Exercise objective: Copy out exactly the lines from the start of the data to the line containing "j w' Hj Hl'.". Include both.

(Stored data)
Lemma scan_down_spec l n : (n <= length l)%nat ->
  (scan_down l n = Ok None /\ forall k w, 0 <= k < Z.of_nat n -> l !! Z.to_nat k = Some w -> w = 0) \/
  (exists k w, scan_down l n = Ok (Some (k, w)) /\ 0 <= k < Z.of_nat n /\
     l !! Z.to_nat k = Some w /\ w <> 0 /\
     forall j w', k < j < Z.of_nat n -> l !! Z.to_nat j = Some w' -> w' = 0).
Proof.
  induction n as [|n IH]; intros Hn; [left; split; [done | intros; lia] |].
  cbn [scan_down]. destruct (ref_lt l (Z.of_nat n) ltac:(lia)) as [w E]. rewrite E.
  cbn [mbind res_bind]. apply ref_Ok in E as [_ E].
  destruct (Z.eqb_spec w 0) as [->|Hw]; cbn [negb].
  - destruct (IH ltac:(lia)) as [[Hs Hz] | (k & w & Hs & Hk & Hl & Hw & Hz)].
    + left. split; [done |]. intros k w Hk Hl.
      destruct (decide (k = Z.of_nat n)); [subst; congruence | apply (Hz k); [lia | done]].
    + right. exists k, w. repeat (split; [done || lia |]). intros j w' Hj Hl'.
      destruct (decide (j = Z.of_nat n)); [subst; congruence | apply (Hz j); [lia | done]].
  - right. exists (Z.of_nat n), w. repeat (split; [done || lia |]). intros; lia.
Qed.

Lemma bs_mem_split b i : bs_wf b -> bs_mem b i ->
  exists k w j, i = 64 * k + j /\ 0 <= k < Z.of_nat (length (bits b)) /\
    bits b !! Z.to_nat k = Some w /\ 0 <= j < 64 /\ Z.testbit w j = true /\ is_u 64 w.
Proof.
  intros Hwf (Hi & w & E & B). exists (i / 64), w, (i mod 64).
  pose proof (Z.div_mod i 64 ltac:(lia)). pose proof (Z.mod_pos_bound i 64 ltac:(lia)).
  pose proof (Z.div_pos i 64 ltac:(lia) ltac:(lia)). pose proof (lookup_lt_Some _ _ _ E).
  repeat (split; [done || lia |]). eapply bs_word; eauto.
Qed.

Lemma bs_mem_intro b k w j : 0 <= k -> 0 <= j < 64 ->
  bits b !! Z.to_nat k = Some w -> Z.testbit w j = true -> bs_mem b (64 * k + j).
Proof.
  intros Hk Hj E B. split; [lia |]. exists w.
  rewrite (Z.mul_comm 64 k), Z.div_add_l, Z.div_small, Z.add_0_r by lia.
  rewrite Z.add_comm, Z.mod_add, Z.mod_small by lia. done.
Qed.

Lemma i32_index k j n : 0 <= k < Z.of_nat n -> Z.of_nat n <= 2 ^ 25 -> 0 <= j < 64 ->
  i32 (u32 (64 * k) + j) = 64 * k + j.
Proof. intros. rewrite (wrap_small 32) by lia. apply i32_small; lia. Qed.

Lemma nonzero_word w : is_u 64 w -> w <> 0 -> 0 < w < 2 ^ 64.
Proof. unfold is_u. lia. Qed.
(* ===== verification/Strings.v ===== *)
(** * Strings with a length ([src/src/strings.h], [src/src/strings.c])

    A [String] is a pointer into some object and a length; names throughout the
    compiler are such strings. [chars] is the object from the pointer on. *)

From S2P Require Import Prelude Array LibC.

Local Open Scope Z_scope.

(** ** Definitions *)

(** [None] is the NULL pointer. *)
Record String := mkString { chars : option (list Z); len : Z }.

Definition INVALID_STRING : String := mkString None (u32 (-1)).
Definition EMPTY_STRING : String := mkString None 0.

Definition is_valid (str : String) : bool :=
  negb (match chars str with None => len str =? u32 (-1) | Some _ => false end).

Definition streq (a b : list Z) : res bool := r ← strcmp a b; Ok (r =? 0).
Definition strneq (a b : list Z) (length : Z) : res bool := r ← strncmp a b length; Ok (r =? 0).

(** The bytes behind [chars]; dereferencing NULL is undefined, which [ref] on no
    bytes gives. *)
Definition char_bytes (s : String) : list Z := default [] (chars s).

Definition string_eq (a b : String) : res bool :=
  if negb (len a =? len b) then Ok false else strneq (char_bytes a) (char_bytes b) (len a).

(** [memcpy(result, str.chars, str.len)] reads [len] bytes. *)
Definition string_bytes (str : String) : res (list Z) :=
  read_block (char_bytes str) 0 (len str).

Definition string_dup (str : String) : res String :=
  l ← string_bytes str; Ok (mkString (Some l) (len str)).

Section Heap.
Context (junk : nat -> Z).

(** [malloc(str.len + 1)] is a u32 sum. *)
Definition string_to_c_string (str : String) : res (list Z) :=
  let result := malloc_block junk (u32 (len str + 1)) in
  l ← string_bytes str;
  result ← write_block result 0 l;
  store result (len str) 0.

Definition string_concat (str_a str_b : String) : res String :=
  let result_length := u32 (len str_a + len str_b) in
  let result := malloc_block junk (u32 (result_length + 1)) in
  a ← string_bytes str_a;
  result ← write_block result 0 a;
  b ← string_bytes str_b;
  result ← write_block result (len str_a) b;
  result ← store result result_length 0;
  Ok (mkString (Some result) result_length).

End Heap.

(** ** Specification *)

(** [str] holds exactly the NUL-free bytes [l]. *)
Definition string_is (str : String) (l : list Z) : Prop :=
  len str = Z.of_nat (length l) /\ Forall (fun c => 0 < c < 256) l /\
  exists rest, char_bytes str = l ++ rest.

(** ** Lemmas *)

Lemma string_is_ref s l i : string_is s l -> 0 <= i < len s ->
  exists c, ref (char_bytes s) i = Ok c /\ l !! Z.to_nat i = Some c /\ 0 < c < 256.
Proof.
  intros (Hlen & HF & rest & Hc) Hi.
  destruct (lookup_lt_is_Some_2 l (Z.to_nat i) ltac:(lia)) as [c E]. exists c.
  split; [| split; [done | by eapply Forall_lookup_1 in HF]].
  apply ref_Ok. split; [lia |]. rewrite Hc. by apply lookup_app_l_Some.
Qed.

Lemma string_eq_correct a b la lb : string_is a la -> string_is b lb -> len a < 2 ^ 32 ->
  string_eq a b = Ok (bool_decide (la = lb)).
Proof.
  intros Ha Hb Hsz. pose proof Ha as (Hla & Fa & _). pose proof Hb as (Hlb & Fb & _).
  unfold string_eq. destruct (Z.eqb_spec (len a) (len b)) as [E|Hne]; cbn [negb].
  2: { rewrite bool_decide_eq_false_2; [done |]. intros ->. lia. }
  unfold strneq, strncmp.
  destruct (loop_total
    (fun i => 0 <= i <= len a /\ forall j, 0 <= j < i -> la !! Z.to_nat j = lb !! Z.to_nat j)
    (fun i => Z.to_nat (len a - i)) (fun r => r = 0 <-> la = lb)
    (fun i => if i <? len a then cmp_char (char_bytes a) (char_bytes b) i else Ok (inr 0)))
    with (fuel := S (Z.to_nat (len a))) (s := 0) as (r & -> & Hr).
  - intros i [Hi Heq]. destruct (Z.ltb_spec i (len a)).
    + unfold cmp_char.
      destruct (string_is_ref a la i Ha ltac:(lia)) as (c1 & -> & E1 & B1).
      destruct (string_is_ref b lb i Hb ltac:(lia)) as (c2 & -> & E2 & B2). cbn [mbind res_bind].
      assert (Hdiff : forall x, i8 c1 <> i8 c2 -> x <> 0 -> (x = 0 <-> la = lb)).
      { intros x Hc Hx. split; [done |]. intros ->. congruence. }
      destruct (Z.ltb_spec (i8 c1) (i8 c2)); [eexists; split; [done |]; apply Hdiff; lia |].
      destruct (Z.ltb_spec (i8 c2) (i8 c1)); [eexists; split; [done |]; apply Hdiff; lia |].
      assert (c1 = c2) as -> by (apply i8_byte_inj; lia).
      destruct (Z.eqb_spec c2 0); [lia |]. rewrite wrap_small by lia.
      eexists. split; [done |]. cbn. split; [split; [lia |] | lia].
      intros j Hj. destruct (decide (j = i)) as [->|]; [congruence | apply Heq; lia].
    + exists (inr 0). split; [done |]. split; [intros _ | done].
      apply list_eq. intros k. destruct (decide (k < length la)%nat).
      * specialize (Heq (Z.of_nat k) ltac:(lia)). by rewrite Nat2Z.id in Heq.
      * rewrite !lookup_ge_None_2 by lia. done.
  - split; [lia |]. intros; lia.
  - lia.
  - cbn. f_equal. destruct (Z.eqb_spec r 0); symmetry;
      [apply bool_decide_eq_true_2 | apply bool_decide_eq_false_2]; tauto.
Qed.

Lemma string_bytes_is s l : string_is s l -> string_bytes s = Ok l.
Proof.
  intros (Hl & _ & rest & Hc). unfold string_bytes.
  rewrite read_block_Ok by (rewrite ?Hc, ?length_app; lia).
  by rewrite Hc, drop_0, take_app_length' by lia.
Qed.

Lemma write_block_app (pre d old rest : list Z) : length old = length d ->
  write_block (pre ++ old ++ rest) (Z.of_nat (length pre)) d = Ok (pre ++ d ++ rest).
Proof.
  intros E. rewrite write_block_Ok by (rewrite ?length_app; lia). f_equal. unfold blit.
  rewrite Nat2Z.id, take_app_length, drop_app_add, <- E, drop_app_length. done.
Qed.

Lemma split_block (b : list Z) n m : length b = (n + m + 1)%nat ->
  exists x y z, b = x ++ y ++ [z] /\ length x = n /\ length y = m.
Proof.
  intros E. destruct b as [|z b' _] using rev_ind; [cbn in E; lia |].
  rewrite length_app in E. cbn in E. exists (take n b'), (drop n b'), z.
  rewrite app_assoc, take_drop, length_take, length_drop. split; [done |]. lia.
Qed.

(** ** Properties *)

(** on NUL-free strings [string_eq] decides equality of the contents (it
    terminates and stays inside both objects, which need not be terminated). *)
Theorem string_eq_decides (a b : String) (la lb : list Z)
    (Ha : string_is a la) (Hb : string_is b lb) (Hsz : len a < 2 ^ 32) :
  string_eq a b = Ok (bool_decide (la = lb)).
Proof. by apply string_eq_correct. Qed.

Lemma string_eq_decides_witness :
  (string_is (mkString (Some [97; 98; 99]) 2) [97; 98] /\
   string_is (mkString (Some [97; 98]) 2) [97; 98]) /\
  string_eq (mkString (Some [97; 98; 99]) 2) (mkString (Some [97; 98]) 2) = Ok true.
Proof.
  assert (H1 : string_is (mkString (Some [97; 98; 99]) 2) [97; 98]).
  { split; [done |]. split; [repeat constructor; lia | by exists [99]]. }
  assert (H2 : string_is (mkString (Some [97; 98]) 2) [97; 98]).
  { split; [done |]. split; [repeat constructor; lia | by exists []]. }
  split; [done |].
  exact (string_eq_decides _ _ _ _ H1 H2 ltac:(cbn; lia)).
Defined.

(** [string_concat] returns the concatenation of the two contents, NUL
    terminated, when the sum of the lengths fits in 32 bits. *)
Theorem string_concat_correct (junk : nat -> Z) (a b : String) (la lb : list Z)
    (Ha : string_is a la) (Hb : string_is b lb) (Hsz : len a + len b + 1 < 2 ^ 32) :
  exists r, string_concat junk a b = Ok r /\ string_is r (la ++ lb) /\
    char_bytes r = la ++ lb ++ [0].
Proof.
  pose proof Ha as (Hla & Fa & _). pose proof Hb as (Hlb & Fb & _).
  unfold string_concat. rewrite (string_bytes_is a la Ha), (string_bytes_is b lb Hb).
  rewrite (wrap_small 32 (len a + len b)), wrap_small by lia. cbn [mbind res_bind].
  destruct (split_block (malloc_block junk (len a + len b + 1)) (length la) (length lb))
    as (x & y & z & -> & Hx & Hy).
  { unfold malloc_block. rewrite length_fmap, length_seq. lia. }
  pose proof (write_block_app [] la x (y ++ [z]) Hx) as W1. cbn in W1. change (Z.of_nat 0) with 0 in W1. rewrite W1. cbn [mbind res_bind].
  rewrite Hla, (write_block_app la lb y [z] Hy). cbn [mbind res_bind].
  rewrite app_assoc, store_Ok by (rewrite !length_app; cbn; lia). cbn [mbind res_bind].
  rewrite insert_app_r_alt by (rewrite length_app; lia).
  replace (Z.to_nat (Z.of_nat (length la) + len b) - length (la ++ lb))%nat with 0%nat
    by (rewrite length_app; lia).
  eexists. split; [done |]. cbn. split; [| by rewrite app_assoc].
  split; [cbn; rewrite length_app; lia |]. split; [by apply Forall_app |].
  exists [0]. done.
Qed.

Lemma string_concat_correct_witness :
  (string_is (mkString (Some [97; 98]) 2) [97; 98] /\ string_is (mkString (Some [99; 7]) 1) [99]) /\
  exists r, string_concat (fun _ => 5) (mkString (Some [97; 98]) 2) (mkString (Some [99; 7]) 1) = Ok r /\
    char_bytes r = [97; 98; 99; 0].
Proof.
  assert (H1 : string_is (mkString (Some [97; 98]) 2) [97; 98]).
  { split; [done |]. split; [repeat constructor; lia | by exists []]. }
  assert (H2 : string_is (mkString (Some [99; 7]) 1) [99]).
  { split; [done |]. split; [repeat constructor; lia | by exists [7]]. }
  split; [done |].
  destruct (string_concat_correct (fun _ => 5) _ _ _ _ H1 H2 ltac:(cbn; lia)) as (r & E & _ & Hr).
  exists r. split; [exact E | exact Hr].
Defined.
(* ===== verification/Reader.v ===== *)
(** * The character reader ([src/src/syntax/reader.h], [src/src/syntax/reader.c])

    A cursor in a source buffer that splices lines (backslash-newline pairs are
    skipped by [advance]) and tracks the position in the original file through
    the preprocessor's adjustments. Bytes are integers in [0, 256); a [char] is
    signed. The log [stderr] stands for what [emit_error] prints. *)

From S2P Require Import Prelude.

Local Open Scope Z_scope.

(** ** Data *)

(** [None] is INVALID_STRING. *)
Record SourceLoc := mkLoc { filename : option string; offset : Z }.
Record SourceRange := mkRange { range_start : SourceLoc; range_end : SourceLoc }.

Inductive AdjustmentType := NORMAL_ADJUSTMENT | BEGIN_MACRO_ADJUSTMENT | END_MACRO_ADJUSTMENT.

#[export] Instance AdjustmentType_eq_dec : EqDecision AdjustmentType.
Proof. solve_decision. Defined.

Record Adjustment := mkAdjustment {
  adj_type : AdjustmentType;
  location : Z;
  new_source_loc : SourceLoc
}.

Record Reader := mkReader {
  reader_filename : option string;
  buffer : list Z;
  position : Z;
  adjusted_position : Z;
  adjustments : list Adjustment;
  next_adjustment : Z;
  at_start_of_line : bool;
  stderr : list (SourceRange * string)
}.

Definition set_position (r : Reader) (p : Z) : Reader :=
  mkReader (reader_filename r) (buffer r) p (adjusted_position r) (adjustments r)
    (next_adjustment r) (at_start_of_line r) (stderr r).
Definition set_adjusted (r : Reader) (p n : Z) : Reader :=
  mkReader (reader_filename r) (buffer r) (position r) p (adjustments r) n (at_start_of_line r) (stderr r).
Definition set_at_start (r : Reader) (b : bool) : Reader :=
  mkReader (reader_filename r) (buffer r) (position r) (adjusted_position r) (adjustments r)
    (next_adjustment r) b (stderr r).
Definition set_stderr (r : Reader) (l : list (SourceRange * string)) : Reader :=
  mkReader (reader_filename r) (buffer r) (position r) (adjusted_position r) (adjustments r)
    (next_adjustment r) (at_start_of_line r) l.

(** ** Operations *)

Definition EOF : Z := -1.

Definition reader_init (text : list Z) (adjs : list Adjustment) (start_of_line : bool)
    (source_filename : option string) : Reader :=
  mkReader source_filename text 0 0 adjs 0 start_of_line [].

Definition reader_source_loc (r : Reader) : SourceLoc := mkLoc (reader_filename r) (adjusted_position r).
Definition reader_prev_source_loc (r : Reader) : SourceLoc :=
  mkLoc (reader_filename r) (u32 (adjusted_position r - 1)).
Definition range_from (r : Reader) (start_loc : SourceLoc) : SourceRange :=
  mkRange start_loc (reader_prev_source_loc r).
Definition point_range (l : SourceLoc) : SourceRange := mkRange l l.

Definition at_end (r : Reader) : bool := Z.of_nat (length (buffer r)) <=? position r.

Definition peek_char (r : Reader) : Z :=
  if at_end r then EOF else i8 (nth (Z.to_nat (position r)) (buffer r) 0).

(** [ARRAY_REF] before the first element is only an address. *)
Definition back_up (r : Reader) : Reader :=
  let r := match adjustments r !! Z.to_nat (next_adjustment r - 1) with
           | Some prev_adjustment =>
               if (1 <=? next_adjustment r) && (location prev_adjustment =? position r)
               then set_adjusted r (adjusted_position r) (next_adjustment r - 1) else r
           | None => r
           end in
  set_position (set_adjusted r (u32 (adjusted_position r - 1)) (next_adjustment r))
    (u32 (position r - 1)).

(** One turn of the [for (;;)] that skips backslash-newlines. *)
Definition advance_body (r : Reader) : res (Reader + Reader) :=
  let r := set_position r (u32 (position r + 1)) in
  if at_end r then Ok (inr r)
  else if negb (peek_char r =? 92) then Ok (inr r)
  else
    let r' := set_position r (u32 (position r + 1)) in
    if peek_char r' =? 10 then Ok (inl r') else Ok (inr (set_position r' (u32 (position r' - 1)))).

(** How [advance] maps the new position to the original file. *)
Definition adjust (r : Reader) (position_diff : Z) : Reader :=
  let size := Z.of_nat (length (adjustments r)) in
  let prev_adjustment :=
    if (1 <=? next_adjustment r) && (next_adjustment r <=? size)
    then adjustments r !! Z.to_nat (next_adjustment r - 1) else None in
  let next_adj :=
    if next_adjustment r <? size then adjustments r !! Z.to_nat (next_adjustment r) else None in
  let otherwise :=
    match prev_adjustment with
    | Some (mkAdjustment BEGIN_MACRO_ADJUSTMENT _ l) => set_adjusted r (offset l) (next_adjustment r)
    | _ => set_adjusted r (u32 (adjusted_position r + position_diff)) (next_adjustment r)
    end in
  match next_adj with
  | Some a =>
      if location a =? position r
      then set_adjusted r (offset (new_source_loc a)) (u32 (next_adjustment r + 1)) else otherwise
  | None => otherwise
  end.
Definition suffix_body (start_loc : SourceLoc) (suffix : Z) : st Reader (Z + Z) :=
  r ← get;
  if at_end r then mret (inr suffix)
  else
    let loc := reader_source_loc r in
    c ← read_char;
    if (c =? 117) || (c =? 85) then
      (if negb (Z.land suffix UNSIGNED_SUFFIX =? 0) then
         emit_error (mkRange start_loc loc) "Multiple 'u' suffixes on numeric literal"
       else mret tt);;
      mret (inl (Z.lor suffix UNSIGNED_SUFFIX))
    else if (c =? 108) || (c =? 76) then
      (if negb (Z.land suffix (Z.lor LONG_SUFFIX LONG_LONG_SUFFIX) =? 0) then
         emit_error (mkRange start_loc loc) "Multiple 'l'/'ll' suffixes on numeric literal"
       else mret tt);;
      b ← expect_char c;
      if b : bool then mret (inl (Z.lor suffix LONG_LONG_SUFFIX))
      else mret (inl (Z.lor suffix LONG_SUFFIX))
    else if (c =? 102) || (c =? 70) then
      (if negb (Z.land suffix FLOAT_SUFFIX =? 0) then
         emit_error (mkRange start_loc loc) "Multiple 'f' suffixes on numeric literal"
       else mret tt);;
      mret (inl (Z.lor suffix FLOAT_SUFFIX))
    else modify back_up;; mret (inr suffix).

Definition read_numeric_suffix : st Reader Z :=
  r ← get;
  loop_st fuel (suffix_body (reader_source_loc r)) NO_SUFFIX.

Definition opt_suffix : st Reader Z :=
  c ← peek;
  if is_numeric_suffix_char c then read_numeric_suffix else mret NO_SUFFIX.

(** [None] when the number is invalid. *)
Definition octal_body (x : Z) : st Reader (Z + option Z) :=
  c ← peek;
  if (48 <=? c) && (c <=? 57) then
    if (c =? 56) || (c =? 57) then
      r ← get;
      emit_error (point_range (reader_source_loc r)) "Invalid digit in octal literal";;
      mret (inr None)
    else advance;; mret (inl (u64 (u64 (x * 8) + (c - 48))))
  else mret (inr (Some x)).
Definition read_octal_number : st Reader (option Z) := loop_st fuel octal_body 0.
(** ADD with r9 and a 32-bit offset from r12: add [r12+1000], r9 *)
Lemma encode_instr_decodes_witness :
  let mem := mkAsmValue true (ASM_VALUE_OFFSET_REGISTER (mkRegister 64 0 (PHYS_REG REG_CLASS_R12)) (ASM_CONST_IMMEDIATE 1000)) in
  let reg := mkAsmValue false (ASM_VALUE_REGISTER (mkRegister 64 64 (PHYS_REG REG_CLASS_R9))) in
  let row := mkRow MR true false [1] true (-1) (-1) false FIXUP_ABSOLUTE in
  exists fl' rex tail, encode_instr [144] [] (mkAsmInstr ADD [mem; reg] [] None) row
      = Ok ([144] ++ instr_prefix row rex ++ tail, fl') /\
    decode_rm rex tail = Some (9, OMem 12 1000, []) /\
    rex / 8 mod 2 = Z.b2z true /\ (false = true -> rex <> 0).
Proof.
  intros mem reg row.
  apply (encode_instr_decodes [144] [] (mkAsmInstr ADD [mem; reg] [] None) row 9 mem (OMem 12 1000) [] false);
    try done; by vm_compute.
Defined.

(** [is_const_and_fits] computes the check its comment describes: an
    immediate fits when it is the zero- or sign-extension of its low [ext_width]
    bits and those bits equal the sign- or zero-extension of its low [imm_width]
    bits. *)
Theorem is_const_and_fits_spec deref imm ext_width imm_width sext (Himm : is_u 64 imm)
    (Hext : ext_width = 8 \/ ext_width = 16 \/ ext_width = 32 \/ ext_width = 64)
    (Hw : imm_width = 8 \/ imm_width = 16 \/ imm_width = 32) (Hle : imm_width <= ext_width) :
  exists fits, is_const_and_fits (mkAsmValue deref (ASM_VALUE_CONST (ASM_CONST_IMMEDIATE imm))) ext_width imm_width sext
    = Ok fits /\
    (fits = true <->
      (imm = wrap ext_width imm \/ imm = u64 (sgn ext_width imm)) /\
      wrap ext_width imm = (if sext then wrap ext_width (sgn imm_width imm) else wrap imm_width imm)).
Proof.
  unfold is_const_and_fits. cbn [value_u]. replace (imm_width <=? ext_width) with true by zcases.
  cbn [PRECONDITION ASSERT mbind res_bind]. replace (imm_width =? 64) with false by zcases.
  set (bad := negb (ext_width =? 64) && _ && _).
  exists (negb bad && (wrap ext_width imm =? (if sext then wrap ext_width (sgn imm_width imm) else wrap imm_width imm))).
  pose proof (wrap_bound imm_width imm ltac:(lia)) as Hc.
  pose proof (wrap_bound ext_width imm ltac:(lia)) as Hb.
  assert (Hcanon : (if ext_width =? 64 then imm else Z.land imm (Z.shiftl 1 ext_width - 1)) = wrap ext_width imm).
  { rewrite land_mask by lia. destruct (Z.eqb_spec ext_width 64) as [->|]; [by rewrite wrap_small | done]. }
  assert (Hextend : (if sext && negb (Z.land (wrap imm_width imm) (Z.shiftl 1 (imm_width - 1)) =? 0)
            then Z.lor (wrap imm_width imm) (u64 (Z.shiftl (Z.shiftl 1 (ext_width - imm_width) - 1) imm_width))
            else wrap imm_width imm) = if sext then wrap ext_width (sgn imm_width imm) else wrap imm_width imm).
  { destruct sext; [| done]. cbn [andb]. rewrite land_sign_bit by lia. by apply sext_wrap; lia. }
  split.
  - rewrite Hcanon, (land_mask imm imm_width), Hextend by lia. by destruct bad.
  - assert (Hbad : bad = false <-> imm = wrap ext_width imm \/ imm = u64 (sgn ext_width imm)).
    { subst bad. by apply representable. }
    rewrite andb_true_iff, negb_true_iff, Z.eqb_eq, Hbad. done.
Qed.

Written answer:
Lemma scan_down_spec l n : (n <= length l)%nat ->
  (scan_down l n = Ok None /\ forall k w, 0 <= k < Z.of_nat n -> l !! Z.to_nat k = Some w -> w = 0) \/
  (exists k w, scan_down l n = Ok (Some (k, w)) /\ 0 <= k < Z.of_nat n /\
     l !! Z.to_nat k = Some w /\ w <> 0 /\
     forall j w', k < j < Z.of_nat n -> l !! Z.to_nat j = Some w' -> w' = 0).
Proof.
  induction n as [|n IH]; intros Hn; [left; split; [done | intros; lia] |].
  cbn [scan_down]. destruct (ref_lt l (Z.of_nat n) ltac:(lia)) as [w E]. rewrite E.
  cbn [mbind res_bind]. apply ref_Ok in E as [_ E].
  destruct (Z.eqb_spec w 0) as [->|Hw]; cbn [negb].
  - destruct (IH ltac:(lia)) as [[Hs Hz] | (k & w & Hs & Hk & Hl & Hw & Hz)].
    + left. split; [done |]. intros k w Hk Hl.
      destruct (decide (k = Z.of_nat n)); [subst; congruence | apply (Hz k); [lia | done]].
    + right. exists k, w. repeat (split; [done || lia |]). intros j w' Hj Hl'.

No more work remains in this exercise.